Comment feriez-vous, Monsieur Joffrin, pour modérer la rue ? Un modérateur Netino derrière chaque piéton ou conducteur pour éviter qu’ils ne s’invectivent ? Sommes-nous donc dans une immense cour de récréation où le citoyen est un petit enfant dont on surveille chaque propos et auquel on dit, à chaque fois qu’il ouvre la bouche « tais-toi », « ce n’est pas bien » ?
La liberté d’expression sur le web (et ailleurs) : Un privilège pour des privilégiés ?
On a vu que les risques judiciaires des éventuels dérapages sont en fait limités. Quel homme politique ira attaquer en justice des centaines voire des milliers de blogueurs et posteurs ?

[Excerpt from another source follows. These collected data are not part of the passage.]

(** ** UnaryAdd: the accumulator keeps the shape of its first tensor *)

Lemma UnaryAdd_forward_mismatch (self : UnaryAdd.t) (input : Tensor2) :
  length (UnaryAdd.accumulator self) <> 1%nat ->
  length input <> 1%nat ->
  length (UnaryAdd.accumulator self) <> length input ->
  exists self',
    UnaryAdd.forward input self = (Raise RuntimeError, self') /\
    UnaryAdd.accumulator self' = UnaryAdd.accumulator self /\
    UnaryAdd.out_accumulator self' = UnaryAdd.out_accumulator self /\
    UnaryAdd.acc_bound self' = inject_Z (Z.of_nat (size_acc input)).
Proof.
  intros Ha Hx Hne.
  assert (Hr : bmap2 Qplus (UnaryAdd.accumulator self) (sum_acc input) =
               Raise RuntimeError).
  { rewrite bmap2_same by (unfold sum_acc; rewrite ?length_map; assumption).
    unfold sum_acc. rewrite length_map.
    apply Nat.eqb_neq in Hne. rewrite Hne. reflexivity. }
  unfold UnaryAdd.forward. munfold.
  destruct (UnaryAdd.mode self =? "bipolar"); simpl; rewrite Hr; simpl;
    eexists; (split; [reflexivity|]); simpl; auto.
Qed.
Definition set_toasts {R} {T : Table R} (v : list Toast) (st : State R) : State R :=
  {| now := now st; timers := timers st; nextHandle := nextHandle st;
     editingId := editingId st; savingField := savingField st;
     highlightedField := highlightedField st;
     editTimeoutRef := editTimeoutRef st; records := records st;
     invalidations := invalidations st; inFlight := inFlight st;
     nextMutationId := nextMutationId st;
     currentMutation := currentMutation st; requests := requests st;
     toasts := v;
     document := document st |}.

Definition set_document {R} {T : Table R} (v : Dom) (st : State R) : State R :=
  {| now := now st; timers := timers st; nextHandle := nextHandle st;
     editingId := editingId st; savingField := savingField st;
     highlightedField := highlightedField st;
     editTimeoutRef := editTimeoutRef st; records := records st;
     invalidations := invalidations st; inFlight := inFlight st;
     nextMutationId := nextMutationId st;
     currentMutation := currentMutation st; requests := requests st;
     toasts := toasts st; document := v |}.

(** *** Timers *)

Definition setTimeout {R} {T : Table R} (a : TimerAction) (delay : Z) (st : State R)
  : positive * State R :=
  let h := nextHandle st in
  (h, set_nextHandle (Pos.succ h)
        (set_timers (timers st ++ [{| handle := h; due := now st + delay; action := a |}])
           st)).

Definition clearTimeout {R} {T : Table R} (h : positive) (st : State R) : State R :=
  set_timers (filter (fun t => negb (Pos.eqb (handle t) h)) (timers st)) st.

(** The timer to fire next among those due by [deadline], and the queue
    without it: the earliest, and of two equally early the one set first. *)
Fixpoint pick (deadline : Z) (ts : list Timer) : option (Timer * list Timer) :=
  match ts with
  | [] => None
  | t :: rest =>
      match pick deadline rest with
      | Some (u, rest') =>
          if (due t <=? deadline) && (due t <=? due u)
          then Some (t, rest) else Some (u, t :: rest')
      | None => if due t <=? deadline then Some (t, rest) else None
      end
  end.

(** *** The mutation observer *)

(** [updateMutation.mutate(variables, callbacks)]: the request goes out
    at once, and the observer now follows this mutation only. *)
Definition mutate {R} {T : Table R} (call : UpdateCall) (st : State R) : State R :=
  let m := nextMutationId st in
  set_requests (requests st ++ [(now st, call)])
    (set_currentMutation (Some m)
       (set_nextMutationId (S m)
          (set_inFlight (inFlight st ++ [{| mutationId := m; variables := call |}])
             st))).

(** The callbacks of a table: those of [useMutation], run for every
    mutation, and those passed to [mutate], run after them and only for
    the mutation the observer still follows (the latest call). *)
Record Callbacks (R : Type) {T : Table R} := {
  onSuccess : State R -> State R;
  onError : State R -> State R;
  mutate_onSuccess : UpdateCall -> State R -> State R;
  mutate_onError : UpdateCall -> State R -> State R
}.
Arguments onSuccess {R T} _ _.
Arguments onError {R T} _ _.
Arguments mutate_onSuccess {R T} _ _ _.
Arguments mutate_onError {R T} _ _ _.

Definition isLatest {R} {T : Table R} (m : nat) (st : State R) : bool :=
  match currentMutation st with
  | Some c => Nat.eqb c m
  | None => false
  end.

Combien de rédacteurs d’Agoravox ont-ils été poursuivis pour injure ou diffamation ?
Avouez qu'il s'agit surtout de Marketing d'image. Il s'agit surtout de soigner la e-réputation, ou de promouvoir des figures en empêchant de lever le voile sur les mensonges.
Que fait Laurent Joffrin ? Pour qui travaille-t-il ? Quels intérêts, quels amis sert-il en agissant ainsi ?
Est-il (devenu) un aristo de la liberté d’expression ?
Est-ce l’approche des élections qui le rend nerveux ?
Pense-t-il que la liberté d’expression doive être réservée à quelques bourgeois bien installés dans le monde politico-médiatique ? Que le peuple n’a qu’à se taire ?
Nous attendons sa réponse puisqu’il a le privilège, lui, de pouvoir faire usage de son droit de réponse quand il veut et où il veut.